---- Exercise input

(** *** Moving *)

(** X6: [list_move(x, h)] on an entry [x] of the list [h] makes [x] the
    first entry and [list_move_tail(x, h)] the last one, the others keeping
    their order; with the head [h2] of a second, disjoint list, [x] leaves
    its list and becomes the first, or the last, entry of [h2]. *)
Theorem list_move_correct m h l1 x l2 :
  dlist m h (l1 ++ x :: l2) →
  (∃ m', list_move x h m = Some (tt, m') ∧ dlist m' h (x :: l1 ++ l2))
  ∧ (∃ m', list_move_tail x h m = Some (tt, m')
           ∧ dlist m' h (l1 ++ l2 ++ [x]))
  ∧ (∀ h2 l', dlist m h2 l' →
       (∀ c, c ∈ h :: l1 ++ x :: l2 → c ∉ h2 :: l') →
       (∃ m', list_move x h2 m = Some (tt, m')
              ∧ dlist m' h (l1 ++ l2) ∧ dlist m' h2 (x :: l'))
       ∧ (∃ m', list_move_tail x h2 m = Some (tt, m')
                ∧ dlist m' h (l1 ++ l2) ∧ dlist m' h2 (l' ++ [x]))).
Proof.
  intros Hd. pose proof Hd as Hr. apply dlist_entry_ring in Hr.
  split_and!.
  - destruct (wp_list_move_ring x h (l2 ++ [h]) l1 m
                (λ _ m', dlist m' h (x :: l1 ++ l2)))
      as ([] & m' & ? & ?); [by lnorm|by rewrite last_snoc| |eauto].
    intros m' Hr' _. apply (dlist_rot m' h (x :: l1) l2).
    lnorm_in Hr'. exact Hr'.
  - destruct (wp_list_move_tail_ring x h l2 (h :: l1) m
                (λ _ m', dlist m' h (l1 ++ l2 ++ [x])))
      as ([] & m' & ? & ?); [done|done| |eauto].
    intros m' Hr' _. apply (dlist_rot m' h l1 (l2 ++ [x])).
    lnorm. exact Hr'.
  - intros h2 l' Hd2 Hdisj.
    assert (∀ c, c ∈ x :: l2 ++ h :: l1 → c ∉ h2 :: l') as Hdisj'.
    { intros c Hc. apply Hdisj. set_solver. }
    split.
    + destruct (wp_list_move_ring2 x h2 (l2 ++ h :: l1) (l' ++ [h2]) m
                  (λ _ m', dlist m' h (l1 ++ l2) ∧ dlist m' h2 (x :: l')))
        as ([] & m' & ? & ?);
        [done|by apply dlist_snoc_ring|by rewrite last_snoc| | |eauto].
      * intros c Hc Hc'. apply (Hdisj' c Hc). set_solver.
      * intros m' Hr1 Hr2 _. split; [by apply dlist_rot|].
        apply (dlist_rot m' h2 [x] l'). lnorm_in Hr2. exact Hr2.
    + destruct (wp_list_move_tail_ring2 x h2 (l2 ++ h :: l1) (h2 :: l') m
                  (λ _ m', dlist m' h (l1 ++ l2) ∧ dlist m' h2 (l' ++ [x])))
        as ([] & m' & ? & ?); [done|by apply dlist_ring|done|done| |eauto].
      intros m' Hr1 Hr2 _. split; [by apply dlist_rot|].
      by apply dlist_ring.
Qed.

(** X7: [list_bulk_move_tail(h, first, last)] on a run [F] of consecutive
    entries, from [first] to [last], of the list [X ++ F ++ Y] gives the list
    [X ++ Y ++ F], and writes no node outside the list. *)
Theorem list_bulk_move_tail_correct m h X F Y fi la :
  dlist m h (X ++ F ++ Y) → head F = Some fi → last F = Some la →
  ∃ m', list_bulk_move_tail h fi la m = Some (tt, m')
        ∧ dlist m' h (X ++ Y ++ F)
        ∧ ∀ a, a ∉ h :: X ++ F ++ Y → m' !! a = m !! a.
Proof.
  intros Hd Hfi Hla.
  destruct (wp_list_bulk_move_tail_ring h fi la X F Y m
              (λ _ m', dlist m' h (X ++ Y ++ F)
                       ∧ ∀ a, a ∉ h :: X ++ F ++ Y → m' !! a = m !! a))
    as ([] & m' & ? & ?); [by apply dlist_ring|done|done| |eauto].
  intros m' Hr [_ Hf]. split; [by apply dlist_ring|done].
Qed.

Lemma list_rotate_to_front_spec m h l1 e l2 :
  dlist m h (l1 ++ e :: l2) →
  ∃ m', list_rotate_to_front e h m = Some (tt, m')
        ∧ dlist m' h (e :: l2 ++ l1).
Proof.
  intros Hd.
  destruct (wp_list_move_tail_ring h e l1 (e :: l2) m
              (λ _ m', dlist m' h (e :: l2 ++ l1)))
    as ([] & m' & ? & ?); [by apply dlist_ring|done| |eauto].
  intros m' Hr _. by apply (dlist_rot m' h (e :: l2) l1).
Qed.

(** *** Tests *)

Lemma list_is_first_last m h l e :
  dlist m h l → e ∈ l →
  list_is_first e h m = Some (bool_decide (head l = Some e), m)
  ∧ list_is_last e h m = Some (bool_decide (last l = Some e), m).
Proof.
  intros Hd (l1 & l2 & ->)%list_elem_of_split.
  destruct (last (h :: l1)) as [p|] eqn:Hp; [|by apply last_None in Hp].
  destruct (head (l2 ++ [h])) as [q|] eqn:Hq; [|by destruct l2].
  destruct (dlist_entry_fields _ _ _ _ _ _ _ Hd Hp Hq)
    as (Hnq & Hnp & _).
  destruct Hd as [Hnd _]. apply NoDup_cons in Hnd as [Hh Hnd].
  apply NoDup_app in Hnd as (_ & Hdis & [He _]%NoDup_cons).
  split; apply wp_eq.
  - unfold list_is_first. mstep. eapply wp_get_prev; [done|]. mstep.
    split; [|done]. apply bool_decide_ext.
    destruct l1 as [|y l1]; simpl in *.
    + naive_solver.
    + apply last_Some_elem_of in Hp. split.
      * intros ->. destruct Hh. rewrite app_comm_cons.
        apply elem_of_app. by left.
      * intros [= ->]. destruct (Hdis e); apply list_elem_of_here.
  - unfold list_is_last. mstep. eapply wp_get_next; [done|]. mstep.
    split; [|done]. apply bool_decide_ext.
    destruct l2 as [|y l2]; simpl in *.
    + rewrite last_snoc. naive_solver.
    + rewrite last_app_nonempty by done. simplify_eq. split.
      * intros ->. destruct Hh. apply elem_of_app. right.
        apply list_elem_of_further, list_elem_of_here.
      * rewrite last_cons_cons. intros Hl%last_Some_elem_of. by destruct He.
Qed.

Lemma list_emptiness_tests m h l :
  dlist m h l →
  list_empty h m = Some (bool_decide (l = []), m)
  ∧ list_empty_careful h m = Some (bool_decide (l = []), m)
  ∧ list_is_singular h m = Some (bool_decide (length l = 1%nat), m).
Proof.
  intros Hd. split_and!; apply wp_eq.
  - by eapply wp_list_empty.
  - destruct (head (l ++ [h])) as [q|] eqn:Hq; [|by destruct l].
    destruct (last (h :: l)) as [p|] eqn:Hp; [|by apply last_None in Hp].
    unfold list_empty_careful. mstep.
    eapply wp_get_next; [by eapply dlist_next_head|].
    pose proof Hd as [Hnd _]. apply NoDup_cons in Hnd as [Hh _].
    destruct l as [|x l]; simpl in *; simplify_eq.
    + rewrite bool_decide_eq_true_2 by done. mstep.
      apply dlist_nil in Hd as [_ ?].
      eapply wp_get_prev; [done|]. mstep.
      by rewrite !bool_decide_eq_true_2.
    + rewrite bool_decide_eq_false_2 by set_solver. by mstep.
  - by eapply wp_list_is_singular.
Qed.

(** X8: on a well-formed list with entries [l], [list_empty] and
    [list_empty_careful] return whether [l] is empty, [list_is_singular]
    whether [l] has exactly one entry, and for an entry [e],
    [list_is_first(e, h)] and [list_is_last(e, h)] whether [e] is the first
    and the last entry.  None of them writes. *)
Theorem list_tests m h l :
  dlist m h l →
  list_empty h m = Some (bool_decide (l = []), m)
  ∧ list_empty_careful h m = Some (bool_decide (l = []), m)
  ∧ list_is_singular h m = Some (bool_decide (length l = 1%nat), m)
  ∧ ∀ e, e ∈ l →
      list_is_first e h m = Some (bool_decide (head l = Some e), m)
      ∧ list_is_last e h m = Some (bool_decide (last l = Some e), m).
Proof.
  intros Hd. destruct (list_emptiness_tests _ _ _ Hd) as (? & ? & ?).
  split_and!; [done..|]. intros e He. by apply list_is_first_last.
Qed.

(** X9: on an entry [n], [list_del_init_careful(n)] ends in the very heap
    [list_del_init(n)] ends in: the list without [n], and [n] an empty list,
    on which [list_empty_careful] is true. *)
Theorem list_del_init_careful_correct m h l1 n l2 :
  dlist m h (l1 ++ n :: l2) →
  ∃ m', list_del_init_careful n m = Some (tt, m')
        ∧ list_del_init n m = Some (tt, m')
        ∧ dlist m' h (l1 ++ l2) ∧ dlist m' n []
        ∧ list_empty_careful n m' = Some (true, m').
Proof.
  intros Hd. pose proof Hd as Hr. apply dlist_entry_ring in Hr.
  assert (n ∈ dom m) as Hna by (by eapply ring_cons_alloc).
  destruct (wp___list_del_entry n (l2 ++ h :: l1) m
              (λ _ m1, n ∈ dom m1))
    as ([] & m1 & Hrun1 & Hna1); [done| |].
  { intros m1 _ Hf. by eapply frame_dom. }
  destruct (wp_list_del_init_ring n (l2 ++ h :: l1) m
              (λ _ m', dlist m' h (l1 ++ l2) ∧ dlist m' n []))
    as ([] & m' & Hrun & Hd' & Hn'); [done| |].
  { intros m' ? ? _. split; [by apply dlist_rot|by apply dlist_ring]. }
  exists m'. split_and!; [|done..|].
  - rewrite <- Hrun. unfold list_del_init_careful, list_del_init.
    unfold mbind at 1 3, M_bind at 1 3. rewrite Hrun1.
    transitivity (Some (tt, upd_next n n (upd_prev n n m1))).
    { apply wp_eq. msteps. done. }
    symmetry. apply wp_eq. unfold INIT_LIST_HEAD. msteps. split; [done|].
    apply mem_fields_eq; intros a; msimpl; by repeat case_decide.
  - apply dlist_nil in Hn' as [? ?]. apply wp_eq.
    unfold list_empty_careful. mstep. eapply wp_get_next; [done|].
    rewrite bool_decide_eq_true_2 by done. mstep.
    eapply wp_get_prev; [done|]. mstep.
    by rewrite bool_decide_eq_true_2.
Qed.

(** *** Cutting and rotating *)

(** A well-formed list determines the fields of its nodes. *)
Lemma ring_fields_det m m' R a :
  ring m R → ring m' R → a ∈ R → m' !! a = m !! a.
Proof.
  intros Hr Hr' (R1 & R2 & ->)%list_elem_of_split.
  apply (ring_rotate _ R1 (a :: R2)) in Hr, Hr'. simpl in *.
  destruct (decide (R2 ++ R1 = [])) as [HR|HR].
  - rewrite HR in *. apply ring_singleton in Hr as [? ?], Hr' as [? ?].
    apply lookup_fields; congruence.
  - destruct (ring_nonempty_ends _ HR) as (p & q & Hp & Hq).
    destruct (ring_cons_fields _ _ _ _ _ Hr Hp Hq) as (? & ? & _).
    destruct (ring_cons_fields _ _ _ _ _ Hr' Hp Hq) as (? & ? & _).
    apply lookup_fields; congruence.
Qed.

--------

* _What needs to be done_
Reply with nothing but the number of lines in the entries above that hold the string "writes".

* _Your response_
2